While the Prometheans of cyberspace have been busy building their Information
Superhighways, expanding bandwidth and laying down their fibre optic aqueducts, the hubs
and routers of their global communication networks, the Hermesians have been simply
enjoying the journey anonymously, winding their way between the herms – the Internet cafes
and Web chat rooms, the wikispaces and blogospheres, the online gaming sites and social
networking pages that are the boundary markers of the Virtual Society. Kerenyi captures this
contradiction between position and momentum, stasis and dynamis which characterizes the
nature of messaging and communication:
The journeyer is at home while underway, at home on the road itself, the road being
understood not as a connection between two definite points on the earth’s surface, but as
a particular world […] For, unlike the Roman highways which cut unmercifully through
the countryside, they run snakelike, shaped like irrationally waved lines, conforming to
the contours of the land, winding, yet leading everywhere. (Kerenyi 1976, 14)

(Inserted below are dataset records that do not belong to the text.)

(** * Counterexample-guided synthesis of finite-state controllers

    A shallow embedding of [algorithmic/constraint/algo_constraint.py]
    (classes [AlgorithmicSolver], [AlgorithmicPolicyRunner],
    [BoolSatHelper]) and of [algorithmic/brute_force.py]
    ([PolicyEnumerator], [AlgorithmicPolicy] and [solve_env]).

    The gym environment and the pysmt solver are collaborators outside the
    repository: the environment is a record of its [reset] and [step]
    methods over an explicit environment state, and the solver is the list
    of formulas asserted so far together with a [backend] function that
    answers [solve()].  Python's mutable objects become explicit state
    records threaded through a small state-and-exception monad.

    Rewards are rationals: the program only adds them and compares them
    with 0 and with the reward threshold.  A loop that Python may run
    forever takes a fuel argument and ends in [NoFuel] when it runs out;
    bounded loops keep their own counters. *)

From Stdlib Require Import ZArith QArith Lia.
From stdpp Require Import base option list gmap sets countable.

Set Default Proof Using "Type".
#[local] Set Warnings "-clear-no-such-hyp".
Local Open Scope nat_scope.

(** ** pysmt symbols and formulas *)

(** The three rule tables built by [BoolSatHelper.__init__]. *)
Inductive rule_name := dir_rule | write_rule | state_rule.

(** A pysmt [Symbol] is identified by its name.  [_rule_vars] names a
    one-bit rule [name_state_char] and the members of a one-hot rule
    [name_state_char__out]; the name is kept in structured form, the
    format being one-to-one on these four components. *)
Record symbol := Symbol {
  sym_rule : rule_name;
  sym_state : nat;
  sym_char : nat;
  sym_out : option nat
}.

Global Instance rule_name_eq_dec : EqDecision rule_name.
Proof. solve_decision. Defined.
Ltac keeps_stage Hcarries :=
  repeat first
    [ match goal with
      | |- keeps ?k HealthCheck.docker =>
          exact (probe_keeps Probes.Docker k Hcarries)
      | |- keeps ?k HealthCheck.backend =>
          exact (probe_keeps Probes.Backend k Hcarries)
      | |- keeps ?k HealthCheck.blockchain =>
          exact (probe_keeps Probes.Blockchain k Hcarries)
      | |- keeps ?k HealthCheck.frontend =>
          exact (probe_keeps Probes.Frontend k Hcarries)
      | |- keeps ?k HealthCheck.registration =>
          exact (probe_keeps Probes.Registration k Hcarries)
      | |- keeps ?k HealthCheck.infoRetrieval =>
          exact (probe_keeps Probes.InfoRetrieval k Hcarries)
      | |- keeps ?k HealthCheck.documentUpload =>
          exact (probe_keeps Probes.DocumentUpload k Hcarries)
      | |- keeps ?k HealthCheck.documentRetrieval =>
          exact (probe_keeps Probes.DocumentRetrieval k Hcarries)
      | |- keeps ?k HealthCheck.authorityLogin =>
          exact (probe_keeps Probes.AuthorityLogin k Hcarries)
      | |- keeps ?k HealthCheck.pendingList =>
          exact (probe_keeps Probes.PendingList k Hcarries)
      | |- keeps ?k HealthCheck.verification =>
          exact (probe_keeps Probes.Verification k Hcarries)
      | |- keeps ?k HealthCheck.qrCode =>
          exact (probe_keeps Probes.QrCode k Hcarries)
      | |- keeps ?k HealthCheck.pvcCard =>
          exact (probe_keeps Probes.PvcCard k Hcarries)
      | |- keeps _ (ret _) => apply keeps_ret
      | |- keeps _ (log _) => apply keeps_log
      | |- keeps _ (bind _ _) => apply keeps_bind; [| intros ?]
      end ].
(** X9: [validate_request_params] fails with the exception of the first
    validator that fails, in the order url, method, headers, params,
    js_strategy, timeout, browser dependencies; the later arguments are not
    examined.  So a strategy that is not allowed is reported as such also
    where the browser rule would object to it, and a bad timeout is reported
    before the browser rule is. *)
Theorem validate_request_params_first_error
    (py : Interpreter)
    (url method headers params browser wait_for_load screenshot
       js_strategy timeout : PyVal) (kwargs : gmap string PyVal) (e : exn) :
  let validated :=
    ParameterValidator.validate_request_params py url method headers
      params browser wait_for_load screenshot js_strategy timeout kwargs in
  (ParameterValidator.validate_url url = Raise e → validated = Raise e)
  ∧ (ParameterValidator.validate_url url = Return tt →
     ParameterValidator.validate_method method = Raise e →
     validated = Raise e)
  ∧ (ParameterValidator.validate_url url = Return tt →
     ParameterValidator.validate_method method = Return tt →
     ParameterValidator.validate_headers headers = Raise e →
     validated = Raise e)
  ∧ (ParameterValidator.validate_url url = Return tt →
     ParameterValidator.validate_method method = Return tt →
     ParameterValidator.validate_headers headers = Return tt →
     ParameterValidator.validate_params params = Raise e →
     validated = Raise e)
  ∧ (ParameterValidator.validate_url url = Return tt →
     ParameterValidator.validate_method method = Return tt →
     ParameterValidator.validate_headers headers = Return tt →
     ParameterValidator.validate_params params = Return tt →
     ParameterValidator.validate_js_strategy py js_strategy = Raise e →
     validated = Raise e)
  ∧ (ParameterValidator.validate_url url = Return tt →
     ParameterValidator.validate_method method = Return tt →
     ParameterValidator.validate_headers headers = Return tt →
     ParameterValidator.validate_params params = Return tt →
     ParameterValidator.validate_js_strategy py js_strategy = Return tt →
     ParameterValidator.validate_timeout timeout = Raise e →
     validated = Raise e)
  ∧ (ParameterValidator.validate_url url = Return tt →
     ParameterValidator.validate_method method = Return tt →
     ParameterValidator.validate_headers headers = Return tt →
     ParameterValidator.validate_params params = Return tt →
     ParameterValidator.validate_js_strategy py js_strategy = Return tt →
     ParameterValidator.validate_timeout timeout = Return tt →
     validated
     = ParameterValidator.validate_browser_dependencies py browser
         wait_for_load screenshot js_strategy).
Proof.
  cbn zeta. unfold ParameterValidator.validate_request_params.
  repeat split; intros;
    repeat (rewrite check_then by assumption);
    first [reflexivity | by apply check_raise].
Qed.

Capurro’s angeletics and Flusser’s communicology offer the practitioners of ICT much
food for thought. Their insights provide a challenge to regimes controlled by the Apparatus-
Operator-Complex which tends to treat its citizens as digital entities rather than as freely
communicating human beings. Sadly Vilém Flusser died in a car accident in 1991. Had he
lived to experience the explosion of information and communication technologies later in the
decade he would have been able to see many of his hopes and fears confirmed. In his paper
“On the Theory of Communication” he observed prophetically:
A radical change in the mass-media structure is perfectly possible, and present
techniques allow it. To give only one example: TV can be changed so that it becomes a
true “network” (namely, a dialogical code) more or less like the telephone
network…This would really change humanity into a global village, not only with idle
talk in the cosmic marketplace, but with real participation of great numbers in the
elaboration of information. This would be true democracy (Flusser 1986, 19).

Acknowledgement

The author is indebted to Rafael Capurro for his marvellous encouragement and expert
feedback during the writing of this article.